Lemma print_row_result (row : P) (st : ListPrinter.state P Σ) :
  let widths := ListPrinter.columnWidths (ListPrinter.table st) in
  (length (cells row) ≤ length widths)%nat →
  ListPrinter.print_row row st
  = (printed st (grow_row widths 0 (cells row))
             (row_text widths 0 (cells row) +:+ ListPrinter.newline), Ok ()).
Proof.
  intros widths Hlen. subst widths.
  unfold ListPrinter.print_row, mbind, action_bind.
  rewrite (call_line_pure cells line_pure). unfold enumerate.
  pose proof (print_cells_result 0 (cells row) st ltac:(simpl; lia))
    as Hcells.
  cbn [Nat.add] in Hcells. rewrite Hcells.
  unfold ListPrinter.print. unfold printed. simpl.
  by rewrite string_app_assoc.
Qed.

Lemma print_row_overflow (row : P) (st : ListPrinter.state P Σ) :
  (length (ListPrinter.columnWidths (ListPrinter.table st))
   < length (cells row))%nat →
  (ListPrinter.print_row row st).2 = Raise IndexError.
Proof.
  intros Hlen. unfold ListPrinter.print_row, mbind, action_bind.
  rewrite (call_line_pure cells line_pure). unfold enumerate.
  pose proof (print_cells_overflow 0 (cells row) st ltac:(lia) ltac:(lia))
    as Hover.
  cbn [Nat.add] in Hover.
  destruct (for_each _ _ st) as [st' [[]|e]]; simpl in *; done.
Qed.

(** The loop over the rows: all of them, or an [IndexError] at the first
    row with more cells than there are columns. *)
Lemma print_rows_result (rows : list P) (st : ListPrinter.state P Σ) :
  let widths := ListPrinter.columnWidths (ListPrinter.table st) in
  Forall (λ row, length (cells row) ≤ length widths)%nat rows →
  for_each rows ListPrinter.print_row st
  = (printed st (grow_rows widths (cells <$> rows))
             (rows_text widths (cells <$> rows)), Ok ()).
Proof.
  revert st. induction rows as [|row rows IH]; intros st widths Hall;
    subst widths.
  - simpl. by rewrite printed_same.
  - apply Forall_cons in Hall as [Hrow Hrows].
    cbn [for_each]. unfold mbind, action_bind at 1.
    rewrite print_row_result by done.
    rewrite IH.
    + cbn [printed ListPrinter.table ListPrinter.columnWidths].
      rewrite printed_printed. cbn [fmap list_fmap grow_rows rows_text].
      by rewrite <- !string_app_assoc.
    + cbn [printed ListPrinter.table ListPrinter.columnWidths].
      by rewrite grow_row_length.
Qed.

Lemma print_rows_overflow (rows : list P) (st : ListPrinter.state P Σ) :
  Exists (λ row, length (ListPrinter.columnWidths (ListPrinter.table st))
                 < length (cells row))%nat rows →
  (for_each rows ListPrinter.print_row st).2 = Raise IndexError.
Proof.
  revert st. induction rows as [|row rows IH]; intros st Hex.
  - by apply Exists_nil in Hex.
  - cbn [for_each]. unfold mbind, action_bind at 1.
    destruct (decide (length (cells row)
                      ≤ length (ListPrinter.columnWidths
                                  (ListPrinter.table st)))%nat) as [Hle|Hgt].
    + rewrite print_row_result by done.
      apply IH. apply Exists_cons in Hex as [Hrow|Hrows]; [lia|].
      cbn [printed ListPrinter.table ListPrinter.columnWidths].
      by rewrite grow_row_length.
    + pose proof (print_row_overflow row st ltac:(lia)) as Hover.
      destruct (ListPrinter.print_row row st) as [st' [[]|e]];
        simpl in *; done.
Qed.

(** [printLines] as a whole, on a table with a generation and as many
    widths as headers. *)
Lemma printLines_result (st : ListPrinter.state P Σ) (rows : list P) :
  let self := ListPrinter.table st in
  let widths := ListPrinter.columnWidths self in
  ListPrinter.printables self = Some rows →
  (length (ListPrinter.columnHeaders self) ≤ length widths)%nat →
  Forall (λ row, length (cells row) ≤ length widths)%nat rows →
  ListPrinter.printLines st
  = (printed st (grow_rows widths (cells <$> rows))
       (header_text widths 0 (ListPrinter.columnHeaders self)
          +:+ ListPrinter.newline +:+ rows_text widths (cells <$> rows)),
     Ok ()).
Proof.
  intros self widths Hrows Hheaders Hall. subst self widths.
  unfold ListPrinter.printLines, mbind, action_bind,
    ListPrinter.get_headers at 1. unfold enumerate.
  pose proof (print_headers_result 0
                (ListPrinter.columnHeaders (ListPrinter.table st)) st
                ltac:(simpl; lia)) as Hhead.
  cbn [Nat.add] in Hhead. rewrite Hhead.
  unfold ListPrinter.print at 1.
  unfold ListPrinter.get_printables.
  cbn [printed ListPrinter.table ListPrinter.printables ListPrinter.heap
       ListPrinter.stdout]. rewrite Hrows.
  rewrite print_rows_result by done.
  unfold printed. simpl.
  by rewrite Hrows, <- !string_app_assoc.
Qed.
End layout.

(** ** The widths after printLines *)

Lemma grow_row_lookup (widths : list nat) (index i : nat)
    (cells : list string) :
  (index + length cells ≤ length widths)%nat →
  grow_row widths index cells !! (index + i)%nat
  = (λ width, match cells !! i with
              | Some cell => (width `max` (String.length cell + 2))%nat
              | None => width
              end) <$> widths !! (index + i)%nat.
Proof.
  revert widths index i. induction cells as [|cell cells IH];
    intros widths index i Hlen; simpl in *.
  - by destruct (widths !! _).
  - destruct i as [|i].
    + rewrite Nat.add_0_r, grow_row_lookup_lt by lia.
      rewrite list_lookup_insert_eq by lia. unfold cell_width. simpl.
      destruct (lookup_lt_is_Some_2 widths index ltac:(lia)) as [width Hw].
      by rewrite Hw.
    + replace (index + S i)%nat with (S index + i)%nat by lia.
      rewrite IH by (rewrite length_insert; lia). simpl.
      by rewrite list_lookup_insert_ne by lia.
Qed.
-- -- --
### Aim of the task
The required output is every line above that contains the string "done".

### Exercise answer
  destruct (for_each _ _ st) as [st' [[]|e]]; simpl in *; done.
    rewrite print_row_result by done.
    + rewrite print_row_result by done.
        simpl in *; done.
  rewrite print_rows_result by done.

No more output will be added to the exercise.